User Tools

Site Tools


Polymorphic Epitope Prediction

Polymorphic Epitope Prediction is based on SNEP [1] and extends Epitope Prediction by incorporating variant information. From these variants neoantigens are constructed which enables the discovery of neoepitopes that are influenced by the used variant information. These neoepitopes play an important role in cancer immunotherapy since they usually are novel peptide sequences that can only be found the tumor cells. Therefore, these epitopes represent promising targets for personalized cancer vaccines.

Polymorphic Epitope Prediction is primarily designed for human data and variant analysis based on HG19 as reference.

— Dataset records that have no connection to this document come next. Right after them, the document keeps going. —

Lemma scan_links_no_href (base_url1 : string) (tags : list node) (tag : node)
      (calltext : option string) (reqs : list string) :
  In tag tags -> href tag = None ->
  fst (scan_links base_url1 tags calltext reqs) = None.
Proof.
  intros Hin Hh. revert calltext reqs.
  induction tags as [|t tags IH]; intros calltext reqs; [destruct Hin|].
  cbn [Blacklight.scan_links].
  destruct Hin as [<-|Hin]; [now rewrite Hh|].
  destruct (href t) as [check_link|]; [|reflexivity].
  destruct (contains "/catalog/" check_link); [|now apply IH].
  destruct (http_get (List.length reqs) (base_url1 ++ check_link ++ "/librarian_view"));
    now apply IH.
Qed.

(** X19: one anchor without [href] anywhere on the result page and
    [get_blacklight] returns [None], whatever the records linked before it
    hold. *)
Theorem blacklight_anchor_without_href (base_url1 institution paramvalue : string)
        (reqs : list string) (ok : bool) (body : string) (tag : node) :
  http_get (List.length reqs) (URL_TITLE base_url1 paramvalue) = Response ok body ->
  In tag (getElementsByTagName (BeautifulSoup body) "a") ->
  href tag = None ->
  fst (get_blacklight base_url1 institution paramvalue reqs) = None.
Proof.
  intros Hr Hin Hh. unfold Blacklight.get_blacklight. rewrite Hr.
  now apply (scan_links_no_href _ _ tag).
Qed.

Lemma scan_links_requests (base_url1 : string) (tags : list node)
      (calltext : option string) (reqs : list string) :
  Forall (fun tag => href tag <> None) tags ->
  snd (scan_links base_url1 tags calltext reqs)
  = reqs ++ flat_map (fun tag =>
                        match href tag with
                        | Some check_link =>
                            if contains "/catalog/" check_link
                            then [(base_url1 ++ check_link ++ "/librarian_view")%string]
                            else []
                        | None => []
                        end) tags.
Proof.
  intros H. revert calltext reqs.
  induction H as [|t tags Ht _ IH]; intros calltext reqs; cbn [Blacklight.scan_links flat_map].
  - now rewrite app_nil_r.
  - destruct (href t) as [check_link|]; [|now destruct Ht].
    destruct (contains "/catalog/" check_link); [|apply IH].
    destruct (http_get (List.length reqs) (base_url1 ++ check_link ++ "/librarian_view"));
      rewrite IH, <- app_assoc; reflexivity.
Qed.
Definition M (A : Type) : Type := world -> list event * outcome A.

Definition ret {A} (a : A) : M A := fun _ => ([], Ret a).
Definition raise {A} (e : exn) : M A := fun _ => ([], Raise e).
Definition lift {A} (o : outcome A) : M A := fun _ => ([], o).

Definition bind {A B} (m : M A) (k : A -> M B) : M B :=
  fun w =>
    match m w with
    | (t, Ret a) => let (t', r) := k a w in (t ++ t', r)
    | (t, Raise e) => (t, Raise e)
    end.

Definition ask_request : M request := fun w => ([], Ret (current_request w)).
Definition ask_clock : M Z := fun w => ([], Ret (now w)).
Definition http_get (url : string) : M string := fun w => ([HttpGet url], urlopen w url).

Declare Scope M_scope.
Delimit Scope M_scope with M.
Notation "x <- c ;; k" := (bind c (fun x => k))
  (at level 61, c at next level, right associativity) : M_scope.

Definition events {A} (r : list event * outcome A) : list event := fst r.
Definition result {A} (r : list event * outcome A) : outcome A := snd r.

(** The library calls of the module. [jwt_decode] receives the clock value
    it would read, then the arguments of
    [jwt.decode(token, key, algorithms=, audience=, issuer=)]. *)
Record pylib := {
  json_loads : string -> outcome json;
  jwt_get_unverified_header : string -> outcome dict;
  jwt_decode : Z -> string -> dict -> list string -> string -> string -> outcome dict
}.

(** ** Key resolution and token verification *)

Definition jwks_url : string := "http://" ++ AUTH0_DOMAIN ++ "/.well-known/jwks.json".
Definition issuer : string := "https://" ++ AUTH0_DOMAIN ++ "/".

(** [not rsa] for a dict. *)
Definition dict_is_empty (d : dict) : bool :=
  match d with
  | [] => true
  | _ :: _ => false
  end.

(** The [for key in jwks['keys']] loop of [get_rsa], [rsa] being the value
    of the variable when the loop is entered; [break] ends the walk. *)
Fixpoint get_rsa_loop (unverified_header : dict) (keys : list json) (rsa : dict)
  : outcome dict :=
  match keys with
  | [] => Ret rsa
  | key :: rest =>
      (kid <~ py_getitem key "kid";
       wanted <~ dict_getitem unverified_header "kid";
       if py_eq kid wanted then
         kty <~ py_getitem key "kty";
         kid' <~ py_getitem key "kid";
         use <~ py_getitem key "use";
         n <~ py_getitem key "n";
         e <~ py_getitem key "e";
         Ret [("kty", kty); ("kid", kid'); ("use", use); ("n", n); ("e", e)]
       else
         get_rsa_loop unverified_header rest rsa)%outcome
  end.

Section Auth.

Variable lib : pylib.

Definition get_rsa (token : string) : M dict :=
  (body <- http_get jwks_url;;
   jwks <- lift (json_loads lib body);;
   unverified_header <- lift (jwt_get_unverified_header lib token);;
   if negb (dict_mem "kid" unverified_header) then
     raise (invalid_header "key id missing in token header")
   else
     keys <- lift (py_getitem jwks "keys");;
     items <- lift (py_iter keys);;
     rsa <- lift (get_rsa_loop unverified_header items []);;
     if dict_is_empty rsa then
       raise (invalid_header "Token header is malformed.")
     else
       ret rsa)%M.

Definition token_expired : exn :=
  AuthError {| code := "token_expired"; description := "Token expired." |} 401.
Definition invalid_claims : exn :=
  AuthError {| code := "invalid_claims";
               description := "Incorrect claims. Please, check the audience and issuer." |} 401.
Definition invalid_token : exn :=
  AuthError {| code := "invalid_token";
               description := "Unable to decode authentication token." |} 400.

(** The [try] statement of [verify_decode_jwt], run at clock value [t]
    with the key [rsa]. *)
Definition decode_or_fail (t : Z) (token : string) (rsa : dict) : outcome dict :=
  try_ (payload <~ jwt_decode lib t token rsa ALGORITHMS API_AUDIENCE issuer;
        Ret payload)%outcome
       [ (ExpiredSignatureError_cls, Raise token_expired);
         (JWTClaimsError_cls, Raise invalid_claims);
         (Exception_cls, Raise invalid_token) ].

Definition verify_decode_jwt (token : string) : M dict :=
  (rsa <- get_rsa token;;
   t <- ask_clock;;
   lift (decode_or_fail t token rsa))%M.

(** ** The decorator *)

Definition permission_default : string := "".

(** The value of the parameter [permission=''] for a call: [None] stands
    for a call that leaves the argument out. *)
Definition permission_or_default (permission : option string) : string :=
  match permission with
  | Some p => p
  | None => permission_default
  end.

(** [requires_auth(permission)(f)], [args] standing for the
    [*args, **kwargs] handed on to [f]. *)
Definition requires_auth {Args R : Type} (permission : option string)
    (f : dict -> Args -> M R) : Args -> M R :=
  let permission := permission_or_default permission in
  fun args =>
    (req <- ask_request;;
     token <- lift (get_token_auth_header req);;
     payload <- verify_decode_jwt token;;
     _ <- lift (check_permissions permission payload);;
     f payload args)%M.

End Auth.

(** ** Vocabulary of the statements *)

(** The shape a request must have for extraction to yield [token], for a
    given way [parts] of cutting the header into parts. *)
Definition bearer_shape (parts : string -> list string) (req : request)
    (token : string) : Prop :=
  exists header scheme,
    Authorization req = Some header /\
    parts header = [scheme; token] /\
    lower scheme = "bearer".
(** In each route [fault] is the error, if any, that the store hands to
    the callback. *)

(** Lines 144-152. *)
Definition route_users (fault : option string) (d : database) : outcome :=
  {| store := d;
     calls := [DbAll "SELECT id FROM users" []];
     reply := Normal match fault with
                     | Some _ => Send 500 "Database error"
                     | None => Json 200 (VArray (id_row <$> users d))
                     end |}.

(** Lines 159-174. *)
Definition route_user (fault : option string) (d : database) (req : request)
  : outcome :=
  match validateUserId req with
  | Raise e => {| store := d; calls := []; reply := Throw e |}
  | Respond r => {| store := d; calls := []; reply := Normal r |}
  | Next req' =>
      let id := Get (body req') "id" in
      {| store := d;
         calls := [DbGet "SELECT id, name FROM users WHERE id = ?" [id]];
         reply := Normal match fault with
                         | Some msg => Json 500 (error_payload msg)
                         | None =>
                             Json 200 match select_user id d with
                                      | Some row => VArray [row]
                                      | None => VArray []
                                      end
                         end |}
  end.

(** Lines 181-195. *)
Definition route_comment (fault : option string) (d : database)
    (req : request) : outcome :=
  match sanitizeComment req with
  | Raise e => {| store := d; calls := []; reply := Throw e |}
  | Respond r => {| store := d; calls := []; reply := Normal r |}
  | Next req' =>
      let content := Get (body req') "content" in
      {| store := match fault with
                  | Some _ => d
                  | None => insert_comment content d
                  end;
         calls := [DbRun "INSERT INTO comments (content) VALUES (?)" [content]];
         reply := Normal match fault with
                         | Some msg => Json 500 (error_payload msg)
                         | None => Json 200 (VObject {[ "success" := VBool true ]})
                         end |}
  end.

(** Lines 198-206. *)
Definition route_comments (fault : option string) (d : database) : outcome :=
  {| store := d;
     calls := [DbAll "SELECT * FROM comments ORDER BY id DESC" []];
     reply := Normal match fault with
                     | Some _ => Send 500 "Database error"
                     | None =>
                         Json 200 (VArray (comment_row <$> order_by_id_desc (comments d)))
                     end |}.

Definition handle (op : operation) (fault : option string) (d : database)
  : outcome :=
  match op with
  | GET_users => route_users fault d
  | POST_user req => route_user fault d req
  | POST_comment req => route_comment fault d req
  | GET_comments => route_comments fault d
  end.

End Routes.

(** ** The vocabulary of the specification *)

(** The escape sequence the specification assigns to a character. *)
Definition escape_char (c : ascii) : string :=
  if Ascii.eqb c "&" then "&amp;"
  else if Ascii.eqb c "<" then "&lt;"
  else if Ascii.eqb c ">" then "&gt;"
  else if Ascii.eqb c dquote then "&quot;"
  else String c EmptyString.

(** The transformation in the specification's words: every occurrence of
    one of the four characters is replaced by its escape sequence, in a
    single pass over the submitted text. *)
Fixpoint escape_each (s : string) : string :=
  match s with
  | EmptyString => EmptyString
  | String c r => escape_char c +:+ escape_each r
  end.

Definition is_markup (c : ascii) : bool :=
  Ascii.eqb c "&" || Ascii.eqb c "<" || Ascii.eqb c ">" || Ascii.eqb c dquote.

(** Only safe characters: none of the four. *)
Fixpoint no_markup (s : string) : bool :=
  match s with
  | EmptyString => true
  | String c r => negb (is_markup c) && no_markup r
  end.

(** No unescaped markup character: no [<], [>] or double quote at all,
    and every [&] begins one of the four escape sequences. *)
Fixpoint well_escaped (s : string) : bool :=
  match s with
  | EmptyString => true
  | String c r =>
      if Ascii.eqb c "&" then
        (starts_with "amp;" r || starts_with "lt;" r
         || starts_with "gt;" r || starts_with "quot;" r)
        && well_escaped r
      else negb (is_markup c) && well_escaped r
  end.

Fixpoint all_digits (s : string) : bool :=
  match s with
  | EmptyString => true
  | String c r => is_digit c && all_digits r
  end.

(** One or more decimal digits. *)
Definition digits1 (s : string) : bool :=
  negb (is_empty s) && all_digits s.

Definition minus_sign (minus : bool) : string :=
  if minus then "-" else EmptyString.

(** A string that spells a number the plain way: an optional minus sign,
    digits, and possibly a decimal point followed by digits. *)
Inductive decimal_numeral : string -> Prop :=
| numeral_integer (minus : bool) (int : string) :
    digits1 int = true ->
    decimal_numeral (minus_sign minus +:+ int)
| numeral_fraction (minus : bool) (int frac : string) :
    digits1 int = true -> digits1 frac = true ->
    decimal_numeral (minus_sign minus +:+ int +:+ "." +:+ frac).

(** A numeric identifier input: a Number, or a string that spells one. *)
Definition numeric_input (v : value) : Prop :=
  match v with
  | VNumber x => x <> NaN
  | VString s => decimal_numeral s
  | _ => False
  end.

Definition is_zero (v : value) : bool :=
  match v with
  | VNumber (Zero _) => true
  | _ => false
  end.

In the following the different configuration steps of Polymorphic Epitope Prediction are described.

Step 1: Data Input

In the first step you specify the variants from which neoepitopes should be generated. You have two options as input:

  • Protein ID Input. You can directly enter RefSeq [1], UniProt [2] protein IDs (either space or comma separated) by specifying the ID type in the Choose Input Format drop-down menu.
  • VCF File from History. You can specify a VCF file from the History panel, which was previously uploaded. Make sure to HG19 as reference for variant calling.

If protein IDs are used all known variants annotated in dbSNP [4] are extracted and used for neoepitope generation. The variants are than annotated with ANNOVAR [5] and all possible neoepitopes are generated based on the extracted variants.

You also have to specify the required length of the epitopes [8-16 AA]. Depending on the selected length the available prediction methods are filtered.

Additionally, you can specify an HLA Allele file from History. The Allele file contains HLA alleles in new nomenclature up to a detail level of 4-digits. The so specified alleles are used for predictions, if the selected prediction model supports them.

Advanced Options

Polymorphic Epitope Prediction supports single nucleotide variations, insertion, deletions, and frame shifts. You can specify what type variations should be considered during the analysis by checking the corresponding checkboxes under Filter Variant Types.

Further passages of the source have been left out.